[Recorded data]
(** The commands of one cycle are the rising edges of the confirmed states
    over that cycle, and the edge memory is right again after it. *)
Lemma Run_edges (mc : MC) (io : IO) :
  edge_memory_ok mc ->
  count is_arm_command (snd (Run mc io))
  = (if negb (confirmed_arm mc) && confirmed_arm (fst (Run mc io)) then 1 else 0)%nat
  /\ count is_disarm_command (snd (Run mc io))
     = (if negb (confirmed_disarm mc) && confirmed_disarm (fst (Run mc io))
        then 1 else 0)%nat
  /\ edge_memory_ok (fst (Run mc io)).
Proof.
  intros [Ea Ed].
  destruct (cycle_cases mc io) as [X | [V | I]].
  - rewrite (Run_exit _ _ X). cbn [fst snd].
    repeat split; try assumption;
      [destruct (confirmed_arm mc) | destruct (confirmed_disarm mc)]; reflexivity.
  - rewrite (Run_valid _ _ V).
    destruct (run_valid_unfolded io (check_parameters (parameter_update io) mc)
                (ingest io (_selector (check_parameters (parameter_update io) mc))))
      as (sel' & last & _ & ->).
    cbn [fst snd]. unfold confirmed_arm at 2, confirmed_disarm at 2, edge_memory_ok.
    cbn [_stick_arm_hysteresis _stick_disarm_hysteresis
         _previous_arm_gesture _previous_disarm_gesture].
    rewrite !count_app, count_arm_of_arm, count_arm_of_disarm,
      count_disarm_of_arm, count_disarm_of_disarm.
    rewrite check_parameters_previous_arm, check_parameters_previous_disarm, Ea, Ed.
    unfold confirmed_arm, confirmed_disarm.
    repeat split;
      [ destruct (Hysteresis.get_state (arm_timer_after _ _)),
          (Hysteresis.get_state (_stick_arm_hysteresis mc)); reflexivity
      | destruct (Hysteresis.get_state (disarm_timer_after _ _)),
          (Hysteresis.get_state (_stick_disarm_hysteresis mc)); reflexivity ].
  - rewrite (Run_invalid _ _ I). unfold run_invalid. cbn [fst snd].
    unfold edge_memory_ok, confirmed_arm, confirmed_disarm.
    cbn [_stick_arm_hysteresis _stick_disarm_hysteresis
         _previous_arm_gesture _previous_disarm_gesture].
    fold (confirmed_arm (check_parameters (parameter_update io) mc)).
    fold (confirmed_disarm (check_parameters (parameter_update io) mc)).
    rewrite check_parameters_confirmed_arm, check_parameters_confirmed_disarm,
      check_parameters_previous_arm, check_parameters_previous_disarm.
    fold (confirmed_arm mc). fold (confirmed_disarm mc).
    repeat split; try assumption;
      destruct (negb (_published_invalid_once _)), (confirmed_arm mc),
        (confirmed_disarm mc); reflexivity.
Qed.

(** *** What a cycle publishes *)

Lemma published_commands (c1 c2 : bool) (e1 e2 : Event) (sp : Sp.manual_control_setpoint_s) :
  is_publish e1 = false -> is_publish e2 = false ->
  published ((if c1 then [e1] else []) ++ (if c2 then [e2] else []) ++ [Publish sp]) = [sp].
Proof.
  destruct e1, e2; cbn [is_publish]; try discriminate. intros _ _.
  destruct c1, c2; reflexivity.
Qed.
(** The outer loop writes the encoding of the unread input behind
    [outPos], and throws exactly when that encoding does not fit. *)
Lemma compress_loop_spec fuel : ∀ input buf inPos outPos,
  (length input - inPos <= fuel)%nat →
  length buf = MAX_SIZE → (outPos <= MAX_SIZE)%nat →
  (inPos <= length input)%nat →
  let enc := zs_encode (drop inPos input) in
  compress_loop fuel input (CState buf inPos outPos) =
    if decide (outPos + length enc <= MAX_SIZE)%nat then
      Ok (CState (splice buf outPos enc) (length input)
                 (outPos + length enc))
    else Throw overflow_msg.
Proof.
  induction fuel as [|fuel IH]; intros input buf inPos outPos Hf Hlen Hpos Hin enc.
  - simpl. rewrite decide_False by lia.
    subst enc. rewrite drop_ge by lia. simpl.
    rewrite decide_True by lia. rewrite splice_nil.
    do 2 f_equal; lia.
  - rewrite compress_loop_S. cbn [c_inPos c_outPos c_outBuf].
    destruct (decide (inPos < length input)%nat) as [Hlt|Hge].
    + assert (drop inPos input ≠ []) as Hne.
      { intros Hd. apply (f_equal length) in Hd.
        rewrite length_drop in Hd. simpl in Hd. lia. }
      subst enc. rewrite zs_encode_step by done. cbn [length].
      destruct (decide (MAX_SIZE <= outPos)%nat).
      { by rewrite decide_False by lia. }
      rewrite pack_bits_spec;
        [|by apply bit_range_bits_from|lia|done|lia].
      rewrite length_bits_from_0.
      set (g := take 8 (drop inPos input)).
      destruct (decide (S outPos + length (literals g) <= MAX_SIZE)%nat)
        as [Hfit|Hnofit]; cbn [mbind result_bind c_inPos c_outPos c_outBuf].
      * assert (0 < length g)%nat.
        { subst g. rewrite length_take, length_drop. lia. }
        assert (length g <= length input - inPos)%nat.
        { subst g. rewrite length_take, length_drop. lia. }
        rewrite IH;
          [|lia|by rewrite length_insert, length_splice by lia|lia|lia].
        subst g. rewrite drop_past_group.
        set (g := take 8 (drop inPos input)) in *.
        set (rest := zs_encode (drop 8 (drop inPos input))).
        rewrite length_app.
        repeat case_decide; try lia; [|done].
        rewrite insert_splice_before, splice_insert_cons by lia.
        change (Z.lor 0 (mask_bits (bits_from 0) g)) with (group_mask g).
        replace (S outPos + length (literals g))%nat
          with (outPos + length (group_mask g :: literals g))%nat
          by (simpl; lia).
        rewrite splice_app by (simpl; lia). simpl.
        do 2 f_equal. lia.
      * rewrite decide_False; [done|]. rewrite length_app. lia.
    + subst enc. rewrite drop_ge by lia. simpl.
      rewrite decide_True by lia. rewrite splice_nil.
      do 2 f_equal; lia.
Qed.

◆ WORK REQUEST ◆
Copy every line of the records above that holds the word "assert".

◆ EXERCISE SOLUTION ◆
    + assert (drop inPos input ≠ []) as Hne.
      * assert (0 < length g)%nat.
        assert (length g <= length input - inPos)%nat.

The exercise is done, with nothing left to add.